Nell’s continued obsession with foods that cannot be found at a Farmer’s Market and her growing familiarity with pop culture (particularly movies) continue to be fun — they ground the character as well as provide much-needed comic relief.

I think Nell could be the best new character I’ve read this year. She’s not your typical kick-ass heroine, nor is she the (possibly more) typical damaged-yet-kick-ass heroine. She’s a strong woman, determined, and stubborn. Her strength doesn’t come from her magic powers, her job, or anything else. She’s always been strong, but the circumstances of her life have slowly revealed to both herself and those around her, just how strong she is (from what I gather, the stubbornness and determination have been evident all her life). Which is not to say she’s all strength — she’s a nurturer (not just of her plants), she’s caring, and she’s nowhere near invulnerable (physically or emotionally). She’s also pretty clever and as her education moves beyond the solely autodidactic, we’ll see that demonstrated more and more.
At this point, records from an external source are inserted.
(* ===== verification/FloatFacts.v ===== *)
(** * FloatFacts: the arithmetic of printed floating-point values

    Rounding, the digits of a fraction, and how far the decimal number that is printed can be from the value.  A finite
    number is compared with others as an integer, in units of the smallest one ([units]). *)

From S2P Require Import Prelude LongDouble Containers Format Emit.

(** ** Rounding *)

Lemma nearest_even_spec n d : 0 <= n -> 0 < d -> 0 <= nearest_even n d /\ 2 * Z.abs (nearest_even n d * d - n) <= d.
Proof.
  intros Hn Hd. unfold nearest_even. pose proof (Z.div_mod n d ltac:(lia)) as E. pose proof (Z.mod_pos_bound n d Hd) as Hr.
  pose proof (Z.div_pos n d Hn Hd). set (q := n / d) in *. set (r := n mod d) in *.
  destruct (Z.ltb_spec (2 * r) d); [|destruct (Z.ltb_spec d (2 * r)); [|destruct (Z.even q)]]; split; nia.
Qed.

Lemma nearest_even_1 n : 0 <= n -> nearest_even n 1 = n.
Proof. intros Hn. destruct (nearest_even_spec n 1) as [_ H]; lia. Qed.

(** The bits that rounding drops. *)
Definition dropped (n : Z) : Z := Z.max 0 (Z.log2 n - 63).

Lemma log2_bounds n : 0 < n -> 2 ^ Z.log2 n <= n < 2 * 2 ^ Z.log2 n.
Proof. intros Hn. pose proof (Z.log2_spec n Hn) as H. rewrite Z.pow_succ_r in H by apply Z.log2_nonneg. exact H. Qed.

Lemma dropped_small n k : 0 <= n -> 0 <= k -> n < 2 ^ (64 + k) -> dropped n <= k.
Proof.
  intros Hn Hk Hlt. unfold dropped. destruct (Z.eq_dec n 0) as [->|Hne]; [cbn; lia|].
  assert (Z.log2 n < 64 + k) by (apply Z.log2_lt_pow2; lia). lia.
Qed.

(** Rounding an integer: the error is at most half of the last bit kept, and at most [n / 2 ^ 64]. *)
Lemma ld_round_spec negative n e :
  0 <= n -> EXPONENT_MIN <= e -> (n = 0 \/ Z.log2 n + e + 1 < EXPONENT_END) ->
  exists m j, ld_round negative n 1 e = Finite negative m (e + j) /\ 0 <= m < MANTISSA_END /\ 0 <= j /\
    2 * Z.abs (m * 2 ^ j - n) <= 2 ^ dropped n /\ 2 ^ 64 * Z.abs (m * 2 ^ j - n) <= n /\ (j = 0 \/ 2 ^ 62 <= m).
Proof.
  intros Hn He Hmax. unfold ld_round. rewrite Z.div_1_r, Z.mul_1_l.
  assert (Ek : Z.max (Z.max 0 (EXPONENT_MIN - e)) (Z.log2 n - 63) = dropped n) by (unfold dropped; lia). rewrite Ek.
  set (k := dropped n). assert (Hk : 0 <= k) by (unfold k, dropped; lia).
  destruct (nearest_even_spec n (2 ^ k)) as [Hm Herr]; [done | lia|]. set (m := nearest_even n (2 ^ k)) in *.
  assert (Hlow : k = 0 /\ n < 2 ^ 64 \/ 0 < k /\ Z.log2 n = 63 + k /\ 2 ^ 63 * 2 ^ k <= n < 2 ^ 64 * 2 ^ k).
  { destruct (Z.eq_dec n 0) as [->|Hne]; [left; by vm_compute|].
    destruct (Z_le_gt_dec (Z.log2 n) 63) as [Hle|Hgt].
    - left. split; [unfold k, dropped; lia|]. apply Z.log2_lt_pow2; lia.
    - right. assert (Ek' : Z.log2 n = 63 + k) by (unfold k, dropped; lia). split; [lia|].
      pose proof (log2_bounds n ltac:(lia)) as Hb. split; [exact Ek'|]. rewrite Ek', Z.pow_add_r in Hb by lia. lia. }
  clearbody k m. assert (Hp : 0 < 2 ^ k) by lia. set (P := 2 ^ k) in *.
  assert (Hme : m <= MANTISSA_END).
  { unfold MANTISSA_END. destruct Hlow as [[-> Hlt]|(Hpos & Hlog & Hlow & Hlt)]; [subst P; lia | nia]. }
  assert (Hrel : 2 ^ 64 * Z.abs (m * P - n) <= n).
  { destruct Hlow as [[-> Hlt]|(Hpos & Hlog & Hlow & Hlt)]; subst P; lia. }
  assert (Hbig : k = 0 \/ 2 ^ 62 <= m).
  { destruct Hlow as [[-> Hlt]|(Hpos & Hlog & Hlow & Hlt)]; [by left | right]. nia. }
  destruct (Z.eqb_spec m MANTISSA_END) as [->|Hne].
  - assert (Hlog : 0 < k /\ Z.log2 n = 63 + k).
    { destruct Hlow as [[-> Hlt]|(Hpos & Hlog & _)]; [|done]. unfold MANTISSA_END in *. subst P. lia. }
    replace ((0 <? 2 ^ 63) && (EXPONENT_END <=? Z.log2 (2 ^ 63) + (e + k + 1))) with false.
    2:{ symmetry. apply andb_false_iff. right. rewrite Z.log2_pow2 by lia. lia. }
    exists (2 ^ 63), (k + 1). assert (EP : 2 ^ 63 * 2 ^ (k + 1) = MANTISSA_END * P).
    { unfold MANTISSA_END, P. rewrite Z.pow_add_r by lia. lia. }
    rewrite EP. split; [f_equal; lia|]. unfold MANTISSA_END in *. repeat split; try done; lia.
  - assert (Hlt : (0 <? m) && (EXPONENT_END <=? Z.log2 m + (e + k)) = false).
    { apply andb_false_iff. destruct (Z.ltb_spec 0 m) as [Hm0|]; [right|by left]. apply Z.leb_gt.
      destruct Hlow as [[-> Hlt]|(Hpos & Hlog & _)].
      - subst P. replace m with n by lia. lia.
      - assert (Z.log2 m < 64) by (apply Z.log2_lt_pow2; unfold MANTISSA_END in *; lia). lia. }
    rewrite Hlt. exists m, k. fold P. repeat split; try done; lia.
Qed.
(* ===== verification/FormatGrammar.v ===== *)
(** * FormatGrammar: the language of replacement fields

    The fields that a format may hold, as concrete syntax with a meaning, independent of the parser
    of [Format.v]; and that the parser reads exactly this language.  A field is
    [{}] or [{:] followed by, each optional and in this order, a fill character with an alignment
    [<], [>] or [^], a sign [+] or a blank, [#], [0], the digits of a width, a period with the
    digits of a precision, one of the letters [d x X p f s c], and the closing brace. *)

From S2P Require Import Prelude Containers Format.

#[local] Open Scope Z_scope.

(** ** The syntax *)

(** The parts of a field between the colon and the closing brace. *)
Record field_body : Type := {
  body_fill : option char;
  body_align : format_align;
  body_sign : format_sign;
  body_alternate : bool;
  body_zero : bool;
  body_width : list char;
  body_precision : option (list char);
  body_type : presentation;
}.

Inductive field_syntax : Type :=
| Braces
| Colon (body : field_body).

Definition align_letter (a : format_align) : list char :=
  chars match a with ALIGN_DEFAULT => "" | LEFT => "<" | RIGHT => ">" | CENTER => "^" end.

Definition sign_letter (x : format_sign) : list char :=
  chars match x with SIGN_DEFAULT => "" | PLUS => "+" | SPACE => " " end.

Definition type_letter (p : presentation) : list char :=
  chars match p with
  | PRESENTATION_DEFAULT => ""
  | DECIMAL => "d"
  | HEX_LOWER => "x"
  | HEX_UPPER => "X"
  | POINTER => "p"
  | FIXED => "f"
  | STRING => "s"
  | CHARACTER => "c"
  end.

Definition type_part (b : field_body) : list char := type_letter (body_type b) ++ chars "}".

Definition precision_text (p : option (list char)) : list char :=
  match p with
  | Some digits => chars "." ++ digits
  | None => []
  end.

Definition precision_part (b : field_body) : list char :=
  precision_text (body_precision b) ++ type_part b.

Definition width_part (b : field_body) : list char := body_width b ++ precision_part b.

Definition zero_part (b : field_body) : list char :=
  chars (if body_zero b then "0" else "") ++ width_part b.

Definition alternate_part (b : field_body) : list char :=
  chars (if body_alternate b then "#" else "") ++ zero_part b.

Definition sign_part (b : field_body) : list char := sign_letter (body_sign b) ++ alternate_part b.

(** The body with the brace that closes it. *)
Definition body_text (b : field_body) : list char :=
  option_list (body_fill b) ++ align_letter (body_align b) ++ sign_part b.

Definition field_text (f : field_syntax) : list char :=
  match f with
  | Braces => chars "{}"
  | Colon b => chars "{:" ++ body_text b
  end.

(** ** The meaning *)

Definition is_digit (c : char) : Prop := chr "0" <= c <= chr "9".

Definition decimal (digits : list char) : Z := foldl (fun n c => n * 10 + (c - chr "0")) 0 digits.

(** Numbers are read into 64 bits. *)
Definition number (digits : list char) : Z := decimal digits mod 2 ^ 64.

Definition body_spec (b : field_body) : format_spec := {|
  presentation_value := body_type b;
  align := match body_align b with
    | ALIGN_DEFAULT => if body_zero b then RIGHT else ALIGN_DEFAULT
    | a => a
    end;
  sign := body_sign b;
  fill := default (chr " ") (body_fill b);
  alternate := body_alternate b;
  zero_pad := body_zero b;
  has_width := negb (bool_decide (body_width b = []));
  width := number (body_width b);
  has_precision := bool_decide (is_Some (body_precision b));
  precision := number (default [] (body_precision b));
|}.

Definition meaning (f : field_syntax) : format_spec :=
  match f with
  | Braces => default_format_spec
  | Colon b => body_spec b
  end.

(** ** The fields that are accepted *)

Definition starts_with (p : list char) (l : list char) : Prop :=
  match l with [] => False | c :: _ => c ∈ p end.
While this series (at least so far) is ultimately about Nell, the characters she’s surrounded by shouldn’t be ignored. In Blood of the Earth, Nell’s embraced by her PsyLED team as part of a family, an intact and nurturing alternative to her blood-relatives. It almost seemed like an idealized replacement, but the events of this novel make it clear that it’s nowhere near ideal. Several members of the team are effected by the events here in ways that will not be able to be glossed over — both as a result of their work on the case and from arcs that carry over from the Jane Yellowrock series. The latter, I found particularly satisfying, while the former intrigue me and I’m eager to see how they play out.

We can’t forget Nell’s literal dysfunctional family, either. However strange and foreign they may seem to us (odd that these humans seem less familiar than the nonhumans in the books), the efforts on their part to restore and repair their relationships with Nell — while she does the same — are encouraging and heartwarming. Her brother, in particular, is fast becoming a favorite. Their new openness to the culture around them and the . . . lack of overt hostility and aggression to the magic and magical beings in Nell’s life is great to see, while they retain much of their religious/cultic faith. I hope there are a few bumps along the path, just to make it more realistic, however.
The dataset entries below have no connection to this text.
(** The loop writes the digits backwards. *)
Lemma wp_digits_loop k v n (Q : Z -> list char -> Prop) l :
  0 <= v < B ^ Z.of_nat k -> 0 <= n -> n + Z.of_nat k <= zlen l -> (0 < k)%nat ->
  (forall l', zlen l' = zlen l -> (forall j, 0 <= j < n -> znth l' j = znth l j) ->
    (forall j, 0 <= j < zlen (number_text k v) ->
      znth l' (n + j) = znth (number_text k v) (zlen (number_text k v) - 1 - j)) ->
    Q (n + zlen (number_text k v)) l') ->
  wp (digits_loop k digit (fun v => v / B) v n) Q l.
Proof.
  revert v n l Q. induction k as [|k IH]; intros v n l Q Hv Hn Hroom Hk HQ; [lia|].
  cbn [digits_loop]. apply wp_bind, wp_array_set; [lia|].
  cbn [number_text] in HQ. destruct (Z.eqb_spec (v / B) 0) as [Hz|Hz].
  - apply wp_ret. apply HQ; [apply zlen_zset | |].
    + intros j Hj. apply znth_zset_ne; lia.
    + intros j Hj. unfold zlen in Hj. cbn in Hj. replace j with 0 by lia.
      rewrite Z.add_0_r. rewrite znth_zset_eq by lia. done.
  - pose proof (shrink_bound k v Hv) as Hlt.
    assert (Hk' : (0 < k)%nat) by (destruct k; [cbn in Hlt; lia | lia]).
    set (T := number_text k (v / B)) in *.
    assert (HT : zlen (T ++ [digit v]) = zlen T + 1) by (unfold zlen; rewrite length_app; cbn; lia).
    apply IH; [lia | lia | rewrite zlen_zset; lia | done |].
    intros l' Hlen Hlow Hhigh. fold T in Hhigh |- *.
    replace (n + 1 + zlen T) with (n + zlen (T ++ [digit v])) by lia.
    apply HQ; [by rewrite Hlen, zlen_zset | |].
    + intros j Hj. rewrite Hlow by lia. apply znth_zset_ne; lia.
    + intros j Hj. rewrite HT in *. destruct (Z.eq_dec j 0) as [->|Hne].
      * rewrite Z.add_0_r, Hlow, znth_zset_eq by lia.
        replace (zlen T + 1 - 1 - 0) with (zlen T) by lia.
        unfold znth, zlen. rewrite Nat2Z.id. by rewrite list_lookup_total_middle.
      * replace (n + j) with (n + 1 + (j - 1)) by lia. rewrite Hhigh by lia.
        unfold znth, zlen in *. rewrite lookup_total_app_l by lia. f_equal. lia.
Qed.
Definition translate_tag (tag : Z) : kernel info bool :=
  t ← tag_kind m tag;
  if t =? tag_type.COMMAND_LINE then translate_as sizeof_string_tag tag translate_command_line
  else if t =? tag_type.BOOTLOADER_NAME then
    translate_as sizeof_string_tag tag translate_bootloader_name
  else if t =? tag_type.MODULE then translate_as sizeof_module_tag tag translate_module
  else if t =? tag_type.MEMORY_MAP then
    translate_as sizeof_memory_map_tag tag translate_memory_map
  else if t =? tag_type.FRAMEBUFFER then
    translate_as sizeof_framebuffer_tag tag translate_framebuffer
  else if t =? tag_type.ACPI_OLD then translate_as sizeof_acpi_tag tag (translate_acpi 1)
  else if t =? tag_type.ACPI_NEW then translate_as sizeof_acpi_tag tag (translate_acpi 2)
  else mret true.
End Translate.

(** ** The adapter *)

(** What [set_handoff] records, and the memory it points into. *)
Record handoff : Type := { m_magic : Z; m_info_address : Z; loader_memory : memory }.

Definition set_handoff (magic address : Z) (h : handoff) : handoff :=
  {| m_magic := magic; m_info_address := address; loader_memory := loader_memory h |}.

Definition adapter_well_formed (h : handoff) : kernel unit bool :=
  if negb (m_magic h =? BOOTLOADER_MAGIC) then mret false
  else if m_info_address h =? 0 then mret false
  else well_formed (loader_memory h) (m_info_address h).

Definition adapter_parse (h : handoff) : kernel info init_result :=
  let m := loader_memory h in
  let header := m_info_address h in
  n ← total_size m header;
  zoom reserved set_reserved (InplaceVector.emplace_back MAX_BOOT_RESERVED_RANGES
    {| range_base := header; range_length := n |});;
  r ← each_tag m (tag_fuel n)
    (fun tag => ok ← translate_tag m tag; mret (if ok : bool then None else Some INVALID_BOOT_DATA))
    (first_tag header);
  mret (match r with Some e => Err e | None => Ok tt end).

(** [kernel::boot::active]. *)
#[export] Instance multiboot2 : boot_protocol handoff := {|
  Boot.well_formed := fun h =>
    match adapter_well_formed h tt with
    | Ret (b, _) => Ret b
    | Panic message => Panic message
    | Undefined => Undefined
    | Diverge => Diverge
    end;
  protocol_parse := adapter_parse;
|}.
Lemma refines_acpi rev tag i :
  wf_info i -> lo <= tag -> 8 <= size_of m tag -> tag + size_of m tag <= hi ->
  refines (translate_acpi m rev tag) (describe_acpi m rev tag (machine_of i)) i.
Proof.
  intros Hi Htag Hsize Hend. pose proof (size_range m lo hi Hmapped tag ltac:(lia) ltac:(lia)).
  unfold translate_acpi, describe_acpi. apply refines_bind. wp_steps. cbn [d_acpi machine_of].
  destruct (acpi_present (acpi i) && (rev <=? revision (acpi i))); [by split|].
  unfold refines, meets. wp_steps. apply (wp_tag_size m lo hi Hmapped); [lia..|]. wp_steps.
  unfold sizeof_tag_header, rsdp_of, u64. rewrite wrap_small by (unfold in_width; lia).
  destruct Hi. split; [by split|]. by split.
Qed.

Lemma refines_memory_map tag i :
  wf_info i -> lo <= tag -> 16 <= size_of m tag -> tag + size_of m tag <= hi ->
  refines (translate_memory_map m tag) (describe_memory_map m tag (machine_of i)) i.
Proof.
  intros Hi Htag Hsize Hend. pose proof (size_range m lo hi Hmapped tag ltac:(lia) ltac:(lia)).
  unfold translate_memory_map, describe_memory_map, entry_size, sizeof_memory_map_entry.
  apply refines_bind. read. destruct (Z.ltb_spec (peek m 4 (tag + 8)) 24) as [|Hstride].
  { by split. }
  set (stride := peek m 4 (tag + 8)) in *. apply refines_bind. unfold entries. wp_steps.
  apply (wp_tag_size m lo hi Hmapped); [lia..|]. wp_steps. unfold entry_size. read. fold stride.
  destruct (Z.eqb_spec stride 0); [lia|]. wp_steps.
  unfold sizeof_memory_map_tag, u64. rewrite wrap_small by (unfold in_width; lia).
  set (count := (size_of m tag - 16) / stride). apply refines_if_fits.
  assert (count * stride <= size_of m tag - 16) by (unfold count; div_lia).
  apply meets_bind_first. eapply meets_mono.
  - apply (meets_append_loop MAX_BOOT_MEMORY_REGIONS (region_at m (tag + 16) stride) _
      (fun l i' => wf_info i' /\ elements (memory_map i') = l /\
        machine_of i' = with_memory_map l (machine_of i))).
    + split; [done|]. split; [done|]. by destruct i.
    + pose proof (wf_memory_map i Hi) as Hv. pose proof (wf_size _ _ Hv).
      change (zlen (elements (memory_map i)) <= MAX_BOOT_MEMORY_REGIONS).
      rewrite (zlen_elements _ _ Hv). lia.
    + intros k l i' Hk (Hi' & Hl & Hm). assert (k * stride + stride <= size_of m tag - 16) by nia.
      assert (0 <= k * stride) by nia.
      apply meets_bind. unfold base_addr. read. apply meets_bind. unfold entry_length. read.
      apply meets_bind. unfold entry_type. read. apply meets_bind_first, meets_zoom. rewrite <- Hl.
      destruct Hi'. apply meets_emplace_back; [done | done |]. intros v Hv He _. wp_steps.
      split; [by split|]. split; [done|].
      transitivity (with_memory_map (elements v) (machine_of i')); [done|].
      by rewrite Hm, He.
  - intros [] i' (Hi' & Hl & Hm). wp_steps. by split.
Qed.
Lemma refines_module tag i :
  wf_info i -> lo <= tag -> 16 <= size_of m tag -> tag + size_of m tag <= hi ->
  refines (translate_module m tag) (describe_module m tag (machine_of i)) i.
Proof.
  intros Hi Htag Hsize Hend. pose proof (size_range m lo hi Hmapped tag ltac:(lia) ltac:(lia)).
  pose proof (peek_range m lo hi Hmapped 4 (tag + 8) ltac:(lia) ltac:(lia)).
  pose proof (peek_range m lo hi Hmapped 4 (tag + 12) ltac:(lia) ltac:(lia)).
  unfold translate_module, describe_module, mod_start, mod_end.
  apply refines_bind. read. apply refines_bind. read.
  set (start := peek m 4 (tag + 8)) in *. set (last := peek m 4 (tag + 12)) in *.
  destruct (Z.leb_spec last start); [by split|]. apply refines_if_fits.
  unfold u32. rewrite wrap_small by (unfold in_width; lia).
  set (x := module_at start (last - start)).
  assert (Hroom : fits MAX_BOOT_MODULES (d_modules (machine_of i) ++
      [({| range_base := start; range_length := last - start |},
        take (Z.to_nat MAX_BOOT_MODULE_COMMAND_LINE) (text_of m 16 tag))]) =
    fits MAX_BOOT_MODULES (elements (modules i) ++ [x])).
  { unfold fits, zlen. rewrite !length_app. cbn. by rewrite length_map. }
  rewrite Hroom. apply meets_bind_first, meets_zoom.
  pose proof (wf_modules i Hi) as Hv. apply meets_emplace_back; [done | done |].
  intros v Hv1 He Hsmall. cbv beta. rewrite <- (zlen_elements _ _ Hv).
  unfold module_tag_command_line. apply (wp_tag_text m lo hi Hmapped); [done | lia.. |].
  intros view t Ht. apply wp_bind, wp_zoom, (wp_get_last _ _ _ x Hv1 He). cbv beta.
  apply wp_bind, wp_local. apply (wp_assign_view _ _ (text_of m 16 tag)).
  { done. }
  { apply (zlen_text_of m lo hi Hmapped); lia. }
  { by apply string_wf_init. }
  { exact Ht. }
  intros s' Hs' Hc. wp_steps. apply (wp_put_last _ _ _ x Hv1 He). intros v' Hv' He'. wp_steps.
  destruct Hi. split; [by split|]. split; [done|].
  unfold machine_of, with_modules. cbn. rewrite He', map_app. cbn. unfold module_of at 2. cbn.
  by rewrite Hc.
Qed.
Lemma refines_geometry tag i :
  wf_info i -> lo <= tag -> tag + 32 <= hi ->
  refines (translate_geometry m tag)
    (Accepts (with_framebuffer (geometry_of m tag (without_palette (framebuffer i)))
       (elements (palette (framebuffer i))) (machine_of i))) i.
Proof.
  intros Hi Htag Hend.
  pose proof (peek_range m lo hi Hmapped 4 (tag + 16) ltac:(lia) ltac:(lia)).
  pose proof (peek_range m lo hi Hmapped 4 (tag + 24) ltac:(lia) ltac:(lia)).
  unfold translate_geometry, framebuffer_address, framebuffer_pitch, framebuffer_height,
    framebuffer_width, framebuffer_bits_per_pixel.
  repeat (apply refines_bind; read). apply refines_bind, wp_modify.
  unfold u64. rewrite wrap_small by (unfold in_width; nia).
  destruct Hi. split; [by split|]. by split.
Qed.

Lemma wp_tag_rgb {S} tag (Q : option Z -> S -> Prop) s :
  lo <= tag -> 32 <= size_of m tag -> tag + size_of m tag <= hi ->
  peek m 1 (tag + 29) = framebuffer_type.RGB ->
  Q (if size_of m tag <? 38 then None else Some (tag + 32)) s -> wp (tag_rgb m tag) Q s.
Proof.
  intros Htag Hsize Hend Hkind HQ. pose proof (size_range m lo hi Hmapped tag ltac:(lia) ltac:(lia)).
  unfold tag_rgb, payload, framebuffer_tag_type, sizeof_framebuffer_tag, sizeof_framebuffer_rgb.
  wp_steps. apply (wp_tag_size m lo hi Hmapped); [lia..|].
  destruct (Z.leb_spec (size_of m tag) 32); wp_steps; read; rewrite Hkind; cbn [negb orb span_size span_data];
    rewrite Z.eqb_refl; cbn [negb orb].
  - cbn. wp_steps. destruct (Z.ltb_spec (size_of m tag) 38); [done|lia].
  - unfold u64. rewrite wrap_small by (unfold in_width; lia).
    destruct (Z.ltb_spec (size_of m tag - 32) 6), (Z.ltb_spec (size_of m tag) 38); try lia; wp_steps.
    + done.
    + unfold span_at. cbn [span_data]. wp_steps. by rewrite Z.add_0_r.
Qed.

Lemma wp_tag_palette {S} tag (Q : Z * Z -> S -> Prop) s :
  lo <= tag -> 32 <= size_of m tag -> tag + size_of m tag <= hi ->
  peek m 1 (tag + 29) = framebuffer_type.INDEXED ->
  (forall colors, (0 < color_count m tag -> colors = tag + 34 /\
       colors + 3 * color_count m tag <= hi) -> Q (colors, color_count m tag) s) ->
  wp (tag_palette m tag) Q s.
Proof.
  intros Htag Hsize Hend Hkind HQ. pose proof (size_range m lo hi Hmapped tag ltac:(lia) ltac:(lia)).
  unfold tag_palette, payload, framebuffer_tag_type, sizeof_framebuffer_tag, color_count in *.
  wp_steps. apply (wp_tag_size m lo hi Hmapped); [lia..|].
  destruct (Z.leb_spec (size_of m tag) 32); wp_steps; read; rewrite Hkind; cbn [negb orb span_size span_data];
    rewrite Z.eqb_refl; cbn [negb orb].
  - cbn. wp_steps. destruct (Z.ltb_spec (size_of m tag) 34); [apply HQ|]; lia.
  - unfold u64. rewrite wrap_small by (unfold in_width; lia).
    destruct (Z.ltb_spec (size_of m tag - 32) 2), (Z.ltb_spec (size_of m tag) 34); try lia; wp_steps.
    + apply HQ. lia.
    + unfold span_at. cbn [span_data]. wp_steps. read. wp_steps. rewrite Z.add_0_r.
      unfold sizeof_framebuffer_color.
      replace (size_of m tag - 32 - 2) with (size_of m tag - 34) by lia.
      pose proof (peek_range m lo hi Hmapped 2 (tag + 32) ltac:(lia) ltac:(lia)).
      set (n := peek m 2 (tag + 32)) in *. set (room := (size_of m tag - 34) / 3) in *.
      assert (3 * room <= size_of m tag - 34) by (unfold room; div_lia).
      replace (if n <? room then n else room) with (n `min` room)
        by (destruct (Z.ltb_spec n room); lia).
      replace (tag + 32 + 2) with (tag + 34) by lia. apply HQ. lia.
Qed.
I almost forgot to talk about Hunter’s writing — it’s as great as ever. I think her use of magic — particularly large-scale workings — in these two books works better than it does in the Yellowrock books. Her characters, settings, dialogue, and other writerly demonstrations make this world rich and real. She’s among the best and most consistent in the UF field these days and I’m eager to get my hands on whatever she’s got coming out next.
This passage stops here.